▶ **TASK REQUIREMENTS**
How many lines of the data hold the word "unfold"? State the number and nothing else.
[INPUT DATA — start]
(** ** SET, then GET *)

Lemma live_key_set s id k v : valid s id -> live (key_set id k v s) id k = Some v.
Proof.
  intros Hv. rewrite live_not_due; [by apply key_set_key|].
  unfold due, expire_of, key_set. rewrite at_db_at by done. simpl. by rewrite lookup_delete_eq.
Qed.

(** C5: After a plain SET by one client, a GET of the key by any client on the same
    database replies with exactly the bytes that were set, whatever was there
    before, of whatever type, expired or not. *)
Theorem set_get c c' y y' k v s :
  server_ok s -> clients s !! c = Some y -> argv y = [zs "set"; k; v] ->
  clients s !! c' = Some y' -> db y' = db y ->
  wp (then_by (setCommand c) c' [zs "get"; k] (getCommand c'))
    (fun _ s' => replied c' (RBulk v) s' /\ live s' (db y) k = Some (enc v)) s.
Proof.
  intros Hs Hy Hl Hy' Hdb. assert (valid s (db y)) as Hv by eauto with server.
  eapply (wp_then_by _ _ _ _ (key_set (db y) k (enc v) s)).
  - eapply wp_mono; [eapply (set_ok c y k v s s); rewrite ?Hl; done|].
    cbv beta. rewrite Hl. simpl. by intros _ s' [Hq _].
  - intros s1 Hq. set (t := key_set (db y) k (enc v) s) in *.
    assert (server_ok t) as Ht by (apply key_set_ok; auto with server).
    assert (live (receive c' [zs "get"; k] t) (db y) k = Some (enc v)) as Hlive
      by (rewrite receive_live; by apply live_key_set).
    assert (valid (receive c' [zs "get"; k] t) (db y)) as Hv' by by apply valid_key_set'.
    eapply wp_mono; [eapply (get_ok c' (set_argv [zs "get"; k] y') k); [exact Hq| | |done]|].
    + by eapply receive_ok.
    + by apply receive_client.
    + cbv beta. simpl. rewrite Hdb, Hlive. intros _ s' [Hq' Hr].
      destruct (live_Some _ _ _ _ Hv' Hlive) as [Hp _]. rewrite Hp in Hq'. split.
      * destruct (enc_ok v) as (_ & _ & _ & He & _). unfold get_reply in Hr. by rewrite He in Hr.
      * by rewrite (live_proper _ _ (db y) k Hq').
Qed.

(** ** The commands on the abstract key space *)

(** [c] runs a command with the arguments [l] on the database [id]. *)
Definition runs (c : cid) (id : Z) (l : list bytes) (s : server) : Prop :=
  server_ok s /\ exists y, clients s !! c = Some y /\ argv y = l /\ db y = id.

Lemma runs_valid c id l s : runs c id l s -> valid s id.
Proof. intros (Hs & y & Hy & _ & <-). eauto with server. Qed.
[INPUT DATA — finish]
▶ **EXPECTED OUTPUT**
2